(* ===== verification/HashTable.v ===== *)
(** Hash tables: [ngx_hash_init] and [ngx_hash_find] of src/core/ngx_hash.c, with the
    elements as bytes in one block of memory. *)
From S2P Require Import Prelude HashKey CString Bytes.

(** ** Data *)

(** The size of a pointer. *)
Definition PTR : Z := 8.

(** [ngx_str_t]: the bytes are [None] for a NULL [data]. *)
Record ngx_str_t := mk_str { str_len : Z; str_data : option bytes }.
Definition str (s : bytes) : ngx_str_t := mk_str (zlen s) (Some s).

Record ngx_hash_key_t := mk_hash_key { hk_key : ngx_str_t; key_hash : Z; hk_value : Z }.

(** [ngx_hash_t], with the memory that the buckets point into. *)
Record ngx_hash_t := mk_hash { buckets : list Z; size : Z; elts : block }.

(** The members of an [ngx_hash_elt_t] at [elt]: [value], [len] and [name]. *)
Definition elt_value (b : block) (elt : Z) : option Z := get_u64 b elt.
Definition elt_len (b : block) (elt : Z) : option Z := get_u16 b (elt + 8).
Definition elt_name (elt : Z) : Z := elt + 10.

(** [NGX_HASH_ELT_SIZE] *)
Definition NGX_HASH_ELT_SIZE (len : Z) : Z := PTR + ngx_align (len + 2) PTR.

(** ** [ngx_hash_find] *)

(** [for (i = 0; i < len; i++)]: whether all bytes are equal. *)
Fixpoint same_name (b : block) (a : Z) (name : bytes) : option bool :=
  match name with
  | [] => Some true
  | c :: name =>
      w ← get_bytes b a 1;
      if c =? of_le w then same_name b (a + 1) name else Some false
  end.

(** [while (elt->value)]: the value, or 0 (NULL). *)
Fixpoint find_loop (fuel : nat) (b : block) (elt : Z) (name : bytes) : option Z :=
  match fuel with
  | O => None
  | S fuel =>
      value ← elt_value b elt;
      if value =? 0 then Some 0
      else
        len ← elt_len b elt;
        match (if zlen name =? len then same_name b (elt_name elt) name else Some false) with
        | Some true => Some value
        | Some false => find_loop fuel b (ngx_align_ptr (elt_name elt + len) PTR) name
        | None => None
        end
  end.

(** An element has a byte at least, so that the bytes of the block are enough fuel. *)
Definition ngx_hash_find (hash : ngx_hash_t) (key : Z) (name : bytes) : option Z :=
  if size hash =? 0 then None
  else
    elt ← buckets hash !! Z.to_nat (key mod size hash);
    if elt =? 0 then Some 0 else find_loop (S (length (data (elts hash)))) (elts hash) elt name.

(** ** [ngx_hash_init] *)

Definition u16_add (test : list Z) (key n : Z) : list Z :=
  <[Z.to_nat key := u16 (default 0 (test !! Z.to_nat key) + n)]> test.

(** The loop over the names that fills [test] for a number of buckets; [false]: [goto next]. *)
Fixpoint names_fit (names : list ngx_hash_key_t) (sz bucket_size : Z) (test : list Z) : bool :=
  match names with
  | [] => true
  | n :: names =>
      match str_data (hk_key n) with
      | None => names_fit names sz bucket_size test
      | Some _ =>
          let key := key_hash n mod sz in
          let test := u16_add test key (NGX_HASH_ELT_SIZE (str_len (hk_key n))) in
          if u16 bucket_size <? default 0 (test !! Z.to_nat key) then false
          else names_fit names sz bucket_size test
      end
  end.

(** [for (size = start; size < hinit->max_size; size++)] *)
Fixpoint size_loop (fuel : nat) (names : list ngx_hash_key_t) (sz max_size bucket_size : Z) : option Z :=
  match fuel with
  | O => None
  | S fuel =>
      if sz <? max_size then
        if names_fit names sz bucket_size (replicate (Z.to_nat sz) 0) then Some sz
        else size_loop fuel names (sz + 1) max_size bucket_size
      else None
  end.

(** The sizes of the buckets. *)
Fixpoint count_names (names : list ngx_hash_key_t) (sz : Z) (test : list Z) : list Z :=
  match names with
  | [] => test
  | n :: names =>
      match str_data (hk_key n) with
      | None => count_names names sz test
      | Some _ =>
          count_names names sz (u16_add test (key_hash n mod sz) (NGX_HASH_ELT_SIZE (str_len (hk_key n))))
      end
  end.

Section Init.
(** [ngx_cacheline_size] is set when the process starts. *)
Context (ngx_cacheline_size : Z).

Definition align_bucket (t : Z) : Z := if t =? PTR then t else u16 (ngx_align t ngx_cacheline_size).
Definition total_len (test : list Z) : Z := foldl (fun len t => if t =? PTR then len else len + t) 0 test.

(** [buckets[i] = elts; elts += test[i]] *)
Fixpoint place_buckets (test : list Z) (elts : Z) : list Z :=
  match test with
  | [] => []
  | t :: test => if t =? PTR then 0 :: place_buckets test elts else elts :: place_buckets test (elts + t)
  end.

(** One element: [value], [len], [name]. *)
Definition put_elt (b : block) (elt : Z) (value : Z) (key : ngx_str_t) (d : bytes) : option block :=
  b ← put_bytes b elt (le 8 value);
  b ← put_bytes b (elt + 8) (le 2 (u16 (str_len key)));
  put_bytes b (elt_name elt) (ngx_strlow d (Z.to_nat (str_len key))).

(** The loop that writes the elements. *)
Fixpoint fill_names (names : list ngx_hash_key_t) (sz : Z) (bkts test : list Z) (b : block)
    : option (list Z * block) :=
  match names with
  | [] => Some (test, b)
  | n :: names =>
      match str_data (hk_key n) with
      | None => fill_names names sz bkts test b
      | Some d =>
          let key := key_hash n mod sz in
          let elt := default 0 (bkts !! Z.to_nat key) + default 0 (test !! Z.to_nat key) in
          b ← put_elt b elt (hk_value n) (hk_key n) d;
          fill_names names sz bkts (u16_add test key (NGX_HASH_ELT_SIZE (str_len (hk_key n)))) b
      end
  end.

(** The loop that ends the buckets with a NULL value. *)
Fixpoint end_buckets (bkts test : list Z) (b : block) : option block :=
  match bkts, test with
  | p :: bkts, t :: test =>
      if p =? 0 then end_buckets bkts test b
      else b ← put_bytes b (p + t) (le 8 0); end_buckets bkts test b
  | _, _ => Some b
  end.

(** The first number of buckets that is tried; [None]: a division by zero. *)
Definition first_size (nelts max_size bucket_size : Z) : option Z :=
  let d := u64 bucket_size / (2 * PTR) in
  if d =? 0 then None
  else
    let start := nelts / d in
    let start := if start =? 0 then 1 else start in
    Some (if (10000 <? max_size) && negb (nelts =? 0) && (max_size / nelts <? 100)
          then max_size - 1000 else start).

(** The results of the three allocations: [test]; the buckets; the elements, for a length,
    with what the memory holds. *)
Record allocations := mk_alloc { test_ok : bool; buckets_ok : bool; elts_at : Z -> option (Z * bytes) }.

(** [hinit->max_size], [hinit->bucket_size], the names and their number. *)
Definition ngx_hash_init (al : allocations) (max_size bucket_size : Z) (names : list ngx_hash_key_t)
    : attempt ngx_hash_t :=
  guard_ (forallb (fun n => negb (bucket_size <? NGX_HASH_ELT_SIZE (str_len (hk_key n)) + PTR)) names);;
  guard_ (test_ok al);;
  let bucket_size := bucket_size - PTR in
  start ← access (first_size (zlen names) max_size bucket_size);
  match size_loop (S (Z.to_nat (max_size - start))) names start max_size bucket_size with
  | None => error
  | Some sz =>
      let test := count_names names sz (replicate (Z.to_nat sz) PTR) in
      let test := align_bucket <$> test in
      guard_ (buckets_ok al);;
      match elts_at al (total_len test + ngx_cacheline_size) with
      | None => error
      | Some (p, garbage) =>
          let bkts := place_buckets test (ngx_align_ptr p ngx_cacheline_size) in
          '(test, b) ← access (fill_names names sz bkts (replicate (Z.to_nat sz) 0) (mk_block p garbage));
          b ← access (end_buckets bkts test b);
          mret (mk_hash bkts sz b)
      end
  end.
End Init.
Lemma insert_walk_spec t n key mask p bit n' p' (found : bool) :
  t <> NULL_ -> insert_walk t (bit_of n) key mask p = (bit, n', p', found) ->
  exists m v' l' r', n' = Node v' l' r' /\ bit = bit_of m /\ (m <= n)%nat /\ whole p' n' = whole p t /\
    path p' ++ prefix m key mask = path p ++ prefix n key mask /\
    if found then prefix m key mask = []
    else exists k, m = S k /\ Z.testbit mask (Z.of_nat k) = true /\
         (if Z.testbit key (Z.of_nat k) then r' else l') = NULL_.
Proof.
  revert n p. induction t as [|v l IHl r IHr]; intros n p Ht; [done|]. clear Ht. cbn [insert_walk].
  destruct n as [|k].
  { change (bit_of 0) with 0. rewrite set_bit_comm, set_bit_0. intros [= <- <- <- <-]. by exists O, v, l, r. }
  rewrite (set_bit_comm _ mask), (set_bit_S mask), (set_bit_S key), shift_bit. cbn [prefix]. destruct (Z.testbit mask (Z.of_nat k)) eqn:Em.
  2:{ intros [= <- <- <- <-]. exists (S k), v, l, r. cbn [prefix]. by rewrite Em. }
  set (b := Z.testbit key (Z.of_nat k)). intros H.
  assert (Hstep : forall t', t' <> NULL_ -> t' = (if b then r else l) ->
            (forall n p, t' <> NULL_ -> insert_walk t' (bit_of n) key mask p = (bit, n', p', found) -> exists m v' l' r', n' = Node v' l' r' /\ bit = bit_of m /\ (m <= n)%nat /\ whole p' n' = whole p t' /\
    path p' ++ prefix m key mask = path p ++ prefix n key mask /\
    if found then prefix m key mask = []
    else exists k, m = S k /\ Z.testbit mask (Z.of_nat k) = true /\
         (if Z.testbit key (Z.of_nat k) then r' else l') = NULL_) ->
            insert_walk t' (bit_of k) key mask (down b v l r :: p) = (bit, n', p', found) ->
            exists m v' l' r', n' = Node v' l' r' /\ bit = bit_of m /\ (m <= S k)%nat /\ whole p' n' = whole p (Node v l r) /\
              path p' ++ prefix m key mask = path p ++ b :: prefix k key mask /\
              if found then prefix m key mask = []
              else exists k, m = S k /\ Z.testbit mask (Z.of_nat k) = true /\
                   (if Z.testbit key (Z.of_nat k) then r' else l') = NULL_).
  { intros t' Ht' -> IH E. destruct (IH _ _ Ht' E) as (m & v' & l' & r' & -> & -> & Hm & Hw & Hp & Hf).
    exists m, v', l', r'. split_and!; [done|done|lia| | |done].
    - rewrite Hw. cbn [whole fold_left]. by rewrite link_down.
    - rewrite Hp, path_cons, <- app_assoc. done. }
  destruct (if b then r else l) as [|v0 l0 r0] eqn:E.
  - injection H as <- <- <- <-. exists (S k), v, l, r. cbn [prefix]. rewrite Em. split_and!; try done.
    by exists k.
  - apply (Hstep (Node v0 l0 r0)); [done|done| |done].
    intros n0 p0. rewrite <- E. destruct b; [apply IHr|apply IHl].
Qed.

(** A new node without a value changes nothing. *)
Lemma new_node_equiv (b : bool) v l r :
  (if b then r else l) = NULL_ -> link (Node NGX_RADIX_NO_VALUE NULL_ NULL_) (down b v l r) ≡ Node v l r.
Proof.
  intros H q. destruct q as [|b' q]; [by destruct b|]. rewrite get_link. cbn [down went_right other].
  destruct (Bool.eqb_spec b' b) as [->|Hne].
  - cbn [get]. rewrite H. destruct q as [|[]]; done.
  - cbn [get]. by destruct b, b'.
Qed.
Lemma cookie_loop fuel l name :
  Forall (fun kv => cookie_key kv.1 /\ cookie_value kv.2) l -> cookie_key name ->
  (length (cookies_text l) <= fuel)%nat ->
  header_value_loop fuel name true (cookies_text l) = find_cookie name l.
Proof.
  intros Hl Hn. revert fuel. induction Hl as [|[k v] l [Hk Hv] Hl IH]; intros fuel Hf.
  { by destruct fuel. }
  cbn [fst snd] in Hk, Hv. pose proof (cookies_text_length k v l) as Hlt.
  destruct fuel as [|fuel]; [lia|].
  assert (exists tail, cookies_text ((k, v) :: l) = k ++ "=" :: v ++ tail /\ no_nul tail /\
    ((tail = [] /\ l = []) \/ tail = ";" :: " " :: cookies_text l)) as (tail & Et & Htn & Htail).
  { destruct l as [|[k2 v2] l].
    - exists []. cbn. rewrite app_nil_r. split_and!; [done|constructor|auto].
    - exists (";" :: " " :: cookies_text ((k2, v2) :: l)).
      split; [reflexivity|]. split; [|by right].
      do 2 (constructor; [lia|]). by apply cookies_no_nul. }
  rewrite Et. cbn [find_cookie header_value_loop].
  assert (Hm : forall (A : Type) (x y : A),
    match k ++ "=" :: v ++ tail with [] => x | _ => y end = y) by (by destruct k).
  rewrite Hm. clear Hm. cbn zeta.
  assert (Hskip : forall x, Forall (fun c => c ∉ [";"; ","]) x ->
    header_value_loop fuel name true (skip_spaces (skip_token (x ++ tail))) =
    find_cookie name l).
  { intros x Hx. rewrite (skip_rest x tail l) by done. apply IH. lia. }
  destruct (Z.eqb_spec (ngx_strncasecmp (k ++ "=" :: v ++ tail) name (length name)) 0)
    as [E|E]; cbn [negb].
  - case_bool_decide as Hkn.
    + assert (Hlen : length k = length name)
        by (apply (f_equal length) in Hkn; by rewrite !length_fmap in Hkn).
      rewrite <- Hlen, drop_app_length. cbn [skip_spaces].
      change ("=" =? " ") with false. cbn iota. change (negb ("=" =? "=")) with false. cbn iota.
      f_equal. destruct Hv as [Hv Hsp]. rewrite skip_spaces_id.
      * apply until_semicolon_app.
        -- eapply Forall_impl; [exact Hv|]. by intros ? [? _].
        -- destruct Htail as [[-> _]| ->]; eauto.
      * destruct v as [|d v]; [|done]. destruct Htail as [[-> _]| ->]; done.
    + destruct (name_prefix_of_key k v tail name) as (c & k' & -> & Hc1 & Hc2 & Hch); try done.
      rewrite skip_spaces_id by done. rewrite (proj2 (Z.eqb_neq c "=")) by done. cbn [negb].
      rewrite app_comm_cons, app_assoc. by apply Hskip.
  - rewrite bool_decide_eq_false_2.
    + rewrite app_comm_cons, app_assoc. by apply Hskip, cookie_token_chars.
    + intros Hkn. apply E. apply strncasecmp_zero.
      * rewrite <- Et. by apply cookies_no_nul; constructor.
      * destruct Hn as [_ Hn]. eapply Forall_impl; [exact Hn|]. by intros ? [_ ?].
      * assert (Hlen : length k = length name)
          by (apply (f_equal length) in Hkn; by rewrite !length_fmap in Hkn).
        rewrite <- Hlen at 1. rewrite take_app_length, take_ge by lia. done.
Qed.

Lemma find_cookie_length name l v :
  find_cookie name l = Some v -> (length name <= length (cookies_text l))%nat.
Proof.
  induction l as [|[k v'] l IH]; cbn [find_cookie]; [done|]. case_bool_decide as Hkn.
  - intros _. apply (f_equal length) in Hkn. rewrite !length_fmap in Hkn.
    destruct l as [|[??] ?]; cbn [cookies_text]; rewrite length_app; lia.
  - intros H%IH. pose proof (cookies_text_length k v' l). lia.
Qed.

Lemma multi_header_loop_spec i headers name :
  Forall (Forall (fun kv => cookie_key kv.1 /\ cookie_value kv.2)) headers ->
  cookie_key name ->
  match multi_header_loop i (cookies_text <$> headers) name true with
  | Some (j, v) => exists n h, j = i + Z.of_nat n /\ headers !! n = Some h /\
      find_cookie name h = Some v /\
      forall m h', (m < n)%nat -> headers !! m = Some h' -> find_cookie name h' = None
  | None => Forall (fun h => find_cookie name h = None) headers
  end.
Proof.
  intros Hh Hn. revert i. induction Hh as [|h headers Hkv _ IH]; intros i; [constructor|].
  cbn [fmap list_fmap multi_header_loop].
  assert (Hnone : find_cookie name h = None ->
    match multi_header_loop (i + 1) (cookies_text <$> headers) name true with
    | Some (j, v) => exists n h0, j = i + Z.of_nat n /\ (h :: headers) !! n = Some h0 /\
        find_cookie name h0 = Some v /\
        forall m h', (m < n)%nat -> (h :: headers) !! m = Some h' -> find_cookie name h' = None
    | None => Forall (fun h => find_cookie name h = None) (h :: headers)
    end).
  { intros Hf. specialize (IH (i + 1)).
    destruct (multi_header_loop _ _ _ _) as [[j v]|]; [|by constructor].
    destruct IH as (n & h0 & -> & Hn0 & Hv & Hmin). exists (S n), h0.
    split_and!; [lia|done|done|]. intros [|m] h' Hm; cbn; [by intros [= <-]|].
    apply Hmin. lia. }
  destruct (Z.ltb_spec (zlen (cookies_text h)) (zlen name)) as [Hlt|].
  - apply Hnone. destruct (find_cookie name h) as [v|] eqn:E; [|done].
    apply find_cookie_length in E. unfold zlen in Hlt. lia.
  - rewrite cookie_loop by done. destruct (find_cookie name h) as [v|] eqn:E; [|by apply Hnone].
    exists O, h. split_and!; [lia|done|done|lia].
Qed.

(** [ngx_http_parse_multi_header_lines] looks a cookie up: in headers whose values
    are "k1=v1; k2=v2; ..", it returns the value of the first cookie with the name (up to
    case) in the first header that has one, with the index of that header. *)
Theorem multi_header_cookie (headers : list (list (bytes * bytes))) (name : bytes) :
  Forall (Forall (fun kv => cookie_key kv.1 /\ cookie_value kv.2)) headers ->
  cookie_key name ->
  match ngx_http_parse_multi_header_lines (cookies_text <$> headers) name true with
  | Some (i, v) => exists h, headers !! Z.to_nat i = Some h /\ find_cookie name h = Some v /\
      forall j h', (j < Z.to_nat i)%nat -> headers !! j = Some h' -> find_cookie name h' = None
  | None => Forall (fun h => find_cookie name h = None) headers
  end.
Proof.
  intros Hh Hn. unfold ngx_http_parse_multi_header_lines.
  pose proof (multi_header_loop_spec 0 headers name Hh Hn) as H.
  destruct (multi_header_loop _ _ _ _) as [[i v]|]; [|done].
  destruct H as (n & h & -> & H1 & H2 & H3). rewrite Z.add_0_l, Nat2Z.id. eauto.
Qed.

Lemma multi_header_cookie_witness :
  let headers := [[(bs "x", bs "1")]; [(bs "ab", bs "1"); (bs "a", bs "2"); (bs "B", bs "3")]] in
  match ngx_http_parse_multi_header_lines (cookies_text <$> headers) (bs "A") true with
  | Some (i, v) => exists h, headers !! Z.to_nat i = Some h /\ find_cookie (bs "A") h = Some v /\
      forall j h', (j < Z.to_nat i)%nat -> headers !! j = Some h' -> find_cookie (bs "A") h' = None
  | None => Forall (fun h => find_cookie (bs "A") h = None) headers
  end.
Proof.
  apply (multi_header_cookie
    [[(bs "x", bs "1")]; [(bs "ab", bs "1"); (bs "a", bs "2"); (bs "B", bs "3")]] (bs "A"));
    unfold cookie_key, cookie_value; by_decide.
Defined.

(** A cookie without "=" hides the one after it: the ";" is taken for the "=" that is
    not there, and skipping goes on to the next one. *)
Example cookie_hidden :
  ngx_http_parse_multi_header_lines [bs "a; a=1"] (bs "a") true = None.
Proof. vm_compute. reflexivity. Qed.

__Assignment__
Starting at the first line of the records above, please copy every line exactly through the line containing "w ← get_bytes b a 1;", and stop there.

__Answer area__
(* ===== verification/HashTable.v ===== *)
(** Hash tables: [ngx_hash_init] and [ngx_hash_find] of src/core/ngx_hash.c, with the
    elements as bytes in one block of memory. *)
From S2P Require Import Prelude HashKey CString Bytes.

(** ** Data *)

(** The size of a pointer. *)
Definition PTR : Z := 8.

(** [ngx_str_t]: the bytes are [None] for a NULL [data]. *)
Record ngx_str_t := mk_str { str_len : Z; str_data : option bytes }.
Definition str (s : bytes) : ngx_str_t := mk_str (zlen s) (Some s).

Record ngx_hash_key_t := mk_hash_key { hk_key : ngx_str_t; key_hash : Z; hk_value : Z }.

(** [ngx_hash_t], with the memory that the buckets point into. *)
Record ngx_hash_t := mk_hash { buckets : list Z; size : Z; elts : block }.

(** The members of an [ngx_hash_elt_t] at [elt]: [value], [len] and [name]. *)
Definition elt_value (b : block) (elt : Z) : option Z := get_u64 b elt.
Definition elt_len (b : block) (elt : Z) : option Z := get_u16 b (elt + 8).
Definition elt_name (elt : Z) : Z := elt + 10.

(** [NGX_HASH_ELT_SIZE] *)
Definition NGX_HASH_ELT_SIZE (len : Z) : Z := PTR + ngx_align (len + 2) PTR.

(** ** [ngx_hash_find] *)

(** [for (i = 0; i < len; i++)]: whether all bytes are equal. *)
Fixpoint same_name (b : block) (a : Z) (name : bytes) : option bool :=
  match name with
  | [] => Some true
  | c :: name =>
      w ← get_bytes b a 1;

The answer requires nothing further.